- Make a space both between and after the "-"
- remove GCSEs, add the Academic Scholarship in the row where the Harvard book prize stuff is
- you don't need to enter the days (see February), month is enough
Remove the following:
- insight day (ideally you should mention this only when you are applying for that specific bank, and in your cover letter -> no need to put on your CV)
- Royal Institute Maths Master Classes
- Latin and Ballroom Dancing
- Editor of School Magazine
You'll be able to add most of these into only one row anyway (simply "Interests:"), but for now just do the above and lemme take a look at the updated version. Sweet profile anyway
Many thanks @lofaszjoska - added your changes and started to put the Interests section at the bottom but may need to tidy this up/add more detail.
Thinking maybe the Dance Captain part should be under leadership roles as it involved teaching weekly classes to younger years?
It's significantly shorter now but still over a page and at 10 point I don't think it can go much smaller. Also in your opinion do you think I have a shot at FO? I'm interested in Sales but also conversely interested in Operations so trying to decide what to apply for where. Thanks Again.
Your going to a target. If you put the effort into it, you can easily land any position you want.
The difference between sales and ops is pretty much everything, how come you are interested in both? Not sure about your interests but if I were you I'd definitely go for sales, it's exciting, provides much better paid/exit opps and you are also a female. That being said its obviously not laid-back: going out with clients on your 5th night in a row is not exactly fortunate.
X School London, UK (you'll need to add Teaching Japanese into your Interests row to still include it on your resume)
Saturday Literacy Scheme London, UK
Teaching 10-11 year olds about writing and presentation is nice and all but don't add much value to your profile, it's banking: sure it makes you interesting and it's good exp to have but you already got that point ticked with the Romania thing. You'll also be able to come up with these in your interviews so it's fine to remove them.
Also remove "Head Girl", you'll be able to expand on this anyway, see competency interview questions.
Make the Interests row compact:
Latin and Ballroom dancing, Math (if they ask you to expand on this THEN you'll be able to say "Royal Institute Saturday Maths Master Classes", so no need to write it out fully) , Teaching Japanese, Organizing school events
You don't need to add too many details on your exp (as you did with the interests section) -> the purpose of the resume is to make the person reading it interested in you so they'll give you an interview.
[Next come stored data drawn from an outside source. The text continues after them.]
(** The digit loop of [str::parse::<u64>]: checked multiply, then checked add. *)
Fixpoint parse_digits (acc : Z) (ds : bytes) : option Z :=
  match ds with
  | [] => Some acc
  | c :: ds =>
      d ← digit_val c;
      if 2 ^ 64 <=? acc * 10 then None else
      if 2 ^ 64 <=? acc * 10 + d then None else
      parse_digits (acc * 10 + d) ds
  end.

(** [num.parse::<u64>().ok()]: an optional [+], then at least one digit. *)
Definition parse_u64 (s : bytes) : option Z :=
  match s with
  | [] => None
  | c :: rest =>
      if decide (c = Byte.x2b) then
        match rest with [] => None | _ => parse_digits 0 rest end
      else parse_digits 0 s
  end.

Fixpoint strip_prefix (p s : bytes) : option bytes :=
  match p, s with
  | [], _ => Some s
  | a :: p, b :: s => if decide (a = b) then strip_prefix p s else None
  | _ :: _, [] => None
  end.

(** The start LSN a file name declares, if it is a segment's. *)
Definition segment_lsn (name : bytes) : option Z :=
  num ← strip_prefix SEG_PREFIX name; parse_u64 num.

(** [sort_by_key(|(s, _)| *s)] is a stable sort. *)
Fixpoint insert_by_key {A} (x : Z * A) (l : list (Z * A)) : list (Z * A) :=
  match l with
  | [] => [x]
  | y :: l' => if x.1 <=? y.1 then x :: y :: l' else y :: insert_by_key x l'
  end.
Definition sort_by_key {A} (l : list (Z * A)) : list (Z * A) :=
  foldr insert_by_key [] l.

(** list wal segments sorted by start_lsn *)
Definition list_segments (dir_exists : bool) (read_dir : outcome (list (outcome bytes)))
    : outcome (list (Z * bytes)) :=
  if negb dir_exists then Done [] else
  entries ← read_dir;
  v ← fold_outcome (fun v e =>
        name ← e;
        match segment_lsn name with
        | Some start => Done (v ++ [(start, name)])
        | None => Done v
        end) [] entries;
  Done (sort_by_key v).

(** [n] decimal digits of [z], most significant first: [{:0n}]. *)
Fixpoint dec_digits (n : nat) (z : Z) : bytes :=
  match n with
  | O => []
  | S n => dec_digits n (z / 10) ++ [byte.of_Z (48 + z mod 10)]
  end.

Definition segment_path (start_lsn : Z) : bytes := SEG_PREFIX ++ dec_digits 20 start_lsn.

(** ** Records *)

Definition FNV_BASIS : Z := 0xcbf29ce484222325.
Definition FNV_PRIME : Z := 0x00000100000001b3.

Definition checksum_step (h : Z) (x : Init.Byte.byte) : Z :=
  wrap64 (Z.lxor h (byte.unsigned x) * FNV_PRIME).
(** fnv1a 64bit checksum *)
Definition checksum (b : bytes) : Z := fold_left checksum_step b FNV_BASIS.

(** Body: [[len](wire-body | [lsn][op][k-len][key][value])[checksum]].  The
    checksum covers what was appended from [body_start] on. *)
Definition encode_record (out : bytes) (lsn : Z) (wire_bytes_blob : bytes) : bytes :=
  let body_len := 8 + len wire_bytes_blob in
  let out := out ++ le_split 4 (as_u32 body_len) in
  let body_start := length out in
  let out := out ++ le_split 8 lsn in
  let out := out ++ wire_bytes_blob in
  let cs := checksum (drop body_start out) in
  out ++ le_split 8 cs.

(** Result of decoder *)
Record Record := mk_record { lsn : Z; wire_body : bytes; consumed : Z }.

(** Decode one record at the start of bytes; [None]: torn or corrupted tail. *)
Definition decode_record (b : bytes) : outcome (option Record) :=
  if len b <? LEN_SIZE then Done None else
  h ← slice b 0 4;
  body_len ← wire.rd_u32 h;
  let body_end := LEN_SIZE + body_len in
  if len b <? body_end + CHECKSUM_SIZE then Done None else
  body ← slice b LEN_SIZE body_end;
  csb ← slice b body_end (body_end + CHECKSUM_SIZE);
  cs ← wire.rd_u64 csb;
  if negb (checksum body =? cs) then Done None else
  l ← slice body 0 8;
  l ← wire.rd_u64 l;
  w ← slice_from body 8;
  Done (Some (mk_record l w (body_end + CHECKSUM_SIZE))).

(** ** The bytes of a record *)

Definition record_body (l : Z) (w : bytes) : bytes := le_split 8 l ++ w.
Definition record_bytes (l : Z) (w : bytes) : bytes :=
  le_split 4 (8 + len w) ++ record_body l w ++ le_split 8 (checksum (record_body l w)).
(** [File::create]: truncates an existing file. *)
Definition create (name : bytes) : io N :=
  call (fun s =>
    match names s !! name with
    | Some i => (set_file s i [], i)
    | None =>
        let i := next_ino s in
        (mk_fs (<[name := i]> (names s)) (dnames s) (<[i := []]> (files s)) (synced s ∖ {[i]})
           (N.succ i) (faults s), i)
    end) (fun _ s => s).

(** [write_all] at the end of the file. *)
Definition append (i : N) (chunk : bytes) : io unit :=
  call (fun s => (set_file s i (default [] (files s !! i) ++ chunk), tt))
       (fun n s => set_file s i (default [] (files s !! i) ++ take n chunk)).

(** [sync_data] *)
Definition sync_data (i : N) : io unit :=
  call (fun s => (mk_fs (names s) (dnames s) (files s) ({[i]} ∪ synced s) (next_ino s) (faults s), tt))
       (fun _ s => s).

(** [fs::rename]: atomic in the name space. *)
Definition rename (a b : bytes) : io unit :=
  call (fun s =>
    (match names s !! a with
     | Some i => mk_fs (<[b := i]> (delete a (names s))) (dnames s) (files s) (synced s) (next_ino s) (faults s)
     | None => s
     end, tt)) (fun _ s => s).

(** [File::open(dir)] then [sync_all]: the caller ignores a failure. *)
Definition sync_dir : io unit :=
  call (fun s => (mk_fs (names s) (names s) (files s) (synced s) (next_ino s) (faults s), tt))
       (fun _ s => s).

Definition ignore (m : io unit) : io unit := fun s => ((m s).1, inl tt).

Fixpoint for_each {X} (f : X -> io unit) (l : list X) : io unit :=
  match l with
  | [] => mret tt
  | x :: l => f x ≫= fun _ => for_each f l
  end.

End fs.

Module snapshot.
Import fs.

Definition SNAPSHOT_MAGIC : Z := le_combine (bstr "SNAP").

(** The child of a running snapshot is never started by this code. *)
Record Snapshotter := mk_snapshotter {
  running : option Z;
  last_boundary_lsn : Z;
  min_lsn_gap : Z;
}.

Inductive Begin := Started | RejectReason.
Inductive Outcome := Committed (boundary_lsn : Z) | Failed.

(** ** Loading *)

Section load.
Context {S : Type} `{KvStore S}.

(** The loop [for _ in 0..db_len] from position [p].  Each iteration that does
    not break advances [p] by at least 8, so a fuel of [len bytes - p]
    iterations is never exhausted before the [break] ([load_loop_unfold]). *)
Fixpoint load_loop (fuel : nat) (n p : Z) (b : bytes) (db : S) : outcome S :=
  match fuel with
  | O => Done db
  | Datatypes.S fuel =>
      if n <=? 0 then Done db else
      if len b <? p + 4 then Done db else
      kh ← slice b p (p + 4);
      key_len ← wire.rd_u32 kh;
      let p := p + 4 in
      key ← slice b p (p + key_len);
      let p := p + key_len in
      vh ← slice b p (p + 4);
      val_len ← wire.rd_u32 vh;
      let p := p + 4 in
      val ← slice b p (p + val_len);
      let p := p + val_len in
      load_loop fuel (n - 1) p b (kv_insert_raw db key val)
  end.

Definition load (b : bytes) (db : S) : outcome (option Z * S) :=
  bad ← (if len b <? 20 then Done true
         else h ← slice b 0 4; m ← wire.rd_u32 h; Done (negb (as_u32 m =? SNAPSHOT_MAGIC)));
  if (bad : bool) then Done (None, db) else
  lb ← slice b 4 12;
  lsn ← wire.rd_u64 lb;
  nb ← slice b 12 20;
  db_len ← wire.rd_u64 nb;
  db ← load_loop (length b) db_len 20 b db;
  Done (Some lsn, db).

(** ** Writing *)

Definition new (start_lsn min_lsn_gap : Z) : Snapshotter :=
  mk_snapshotter None start_lsn min_lsn_gap.

(** The writes of the header and of the entries, in order. *)
Definition header_chunks (db : S) (lsn : Z) : list bytes :=
  [le_split 4 SNAPSHOT_MAGIC; le_split 8 lsn; le_split 8 (kv_len db)].
Definition entry_chunks (kv : bytes * bytes) : list bytes :=
  [le_split 4 (as_u32 (len kv.1)); kv.1; le_split 4 (as_u32 (len kv.2)); kv.2].

Definition tmp_name : bytes := bstr "snapshot.tmp".
Definition snap_name : bytes := bstr "snapshot".

(** [write_snapshot_sync_TEMP_FUNC].  [BufWriter] delays bytes but does not
    change or reorder them, so each [write_all] is one append. *)
Definition write_snapshot (self : Snapshotter) (db : S) (lsn : Z) : io (bool * Snapshotter) :=
  if sub64 lsn (last_boundary_lsn self) <=? min_lsn_gap self then mret (false, self) else
  create tmp_name ≫= fun f =>
  for_each (append f) (header_chunks db lsn) ≫= fun _ =>
  for_each (fun kv => for_each (append f) (entry_chunks kv)) (kv_iter db) ≫= fun _ =>
  sync_data f ≫= fun _ =>
  rename tmp_name snap_name ≫= fun _ =>
  ignore sync_dir ≫= fun _ =>
  mret (true, mk_snapshotter (running self) lsn (min_lsn_gap self)).
(* ===== verification/Recovery.v ===== *)
(** * Crash recovery ([crates/storage/src/lib.rs])

    [recover]: load the snapshot if there is one, then replay the WAL records
    above its LSN in segment order, stopping at the first torn or corrupted
    record.  The data directory enters through what its calls return. *)

From S2P Require Import Prelude Wire Db WalFormat Snapshot.
Local Open Scope Z_scope.

Module recovery.
Import wal_format.

(** What the calls on the data directory return. *)
Record DataDir := mk_dir {
  create_dir_all : outcome unit;
  snapshot_file : option (outcome bytes);      (* [None]: it does not exist *)
  read_dir : outcome (list (outcome bytes));
  read : bytes -> outcome bytes;
}.

Section recover.
Context {S : Type} `{KvStore S}.

(** The variables of the replay loop. *)
Record Replay := mk_replay { rp_db : S; highest : Z; replayed : Z }.

(** The body of the [while] loop, after a record was decoded. *)
Definition replay_record (snap_lsn : Z) (st : Replay) (rec : Record) : outcome Replay :=
  if lsn rec <=? snap_lsn then Done st else
  o ← wire.op (wire_body rec);
  db ← (if decide (o = wire.OP_PUT) then
          '(k, v) ← wire.split_kv (wire_body rec);
          Done (kv_insert_raw (rp_db st) k v)
        else Done (rp_db st));
  Done (mk_replay db (Z.max (highest st) (lsn rec)) (add64 (replayed st) 1)).

(** [while p < bytes.len()] on the unread suffix [bytes[p..]]; the flag says
    that the segment is torn.  A record takes at least 20 bytes, so a fuel of
    [bytes.len()] iterations always reaches the end ([replay_loop_unfold]). *)
Fixpoint replay_loop (fuel : nat) (snap_lsn : Z) (rest : bytes) (st : Replay)
    : outcome (Replay * bool) :=
  match fuel with
  | O => Done (st, false)
  | Datatypes.S fuel =>
      if 0 <? len rest then
        r ← decode_record rest;
        match r with
        | None => Done (st, true)
        | Some rec =>
            st ← replay_record snap_lsn st rec;
            replay_loop fuel snap_lsn (drop (Z.to_nat (consumed rec)) rest) st
        end
      else Done (st, false)
  end.

(** ['main: for ... in list_segments(dir)?]; a torn segment breaks out. *)
Fixpoint replay_segments (rd : bytes -> outcome bytes) (snap_lsn : Z) (segs : list (Z * bytes))
    (st : Replay) : outcome (Replay * bool) :=
  match segs with
  | [] => Done (st, false)
  | (_, path) :: segs =>
      b ← rd path;
      '(st, torn) ← replay_loop (length b) snap_lsn b st;
      if (torn : bool) then Done (st, true) else replay_segments rd snap_lsn segs st
  end.

(** Returns (db, next_lsn). *)
Definition recover (d : DataDir) : outcome (S * Z) :=
  _ ← create_dir_all d;
  '(snap, db) ← (match snapshot_file d with
                 | Some f => b ← f; snapshot.load b kv_new
                 | None => Done (None, kv_new)
                 end);
  let snap_lsn := default 0 snap in
  segs ← list_segments true (read_dir d);
  '(st, torn) ← replay_segments (read d) snap_lsn segs (mk_replay db snap_lsn 0);
  Done (rp_db st, add64 (highest st) 1).

End recover.
Arguments Replay S : clear implicits.

(** ** The meaning of a log *)

(** A record as the server writes it: bounds of its fields, and a body the
    replay can read. *)
Definition redo_ok (w : bytes) : bool :=
  match wire.op w with
  | Done o => if decide (o = wire.OP_PUT) then wire.body_ok w else true
  | _ => false
  end.
Definition rec_ok (r : Z * bytes) : Prop :=
  u64 r.1 /\ u32 (8 + len r.2) /\ redo_ok r.2 = true.

#[export] Instance rec_ok_decision r : Decision (rec_ok r).
Proof. unfold rec_ok. apply _. Defined.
My interest in both stems from two different work experience placements. The one spent in the financial markets division obviously focussed more on Sales and Trading, and of the two I found myself better suited, and more interested in the Sales side. On the 3 day program I networked and listened to a graduate from my university in Operations, and it was really sold to me. The first bank doesn't offer spring weeks so I'm thinking of applying to the second bank's spring week for Corporate Infrastructure (Operations, Fianance etc.) and IB at the rest.
Finally down to one page! Thanks for all the help. I added a line for leadership roles as it fits and tried not to add to much excessive detail. Hopefully it's almost done now. Going to try to send an application off today.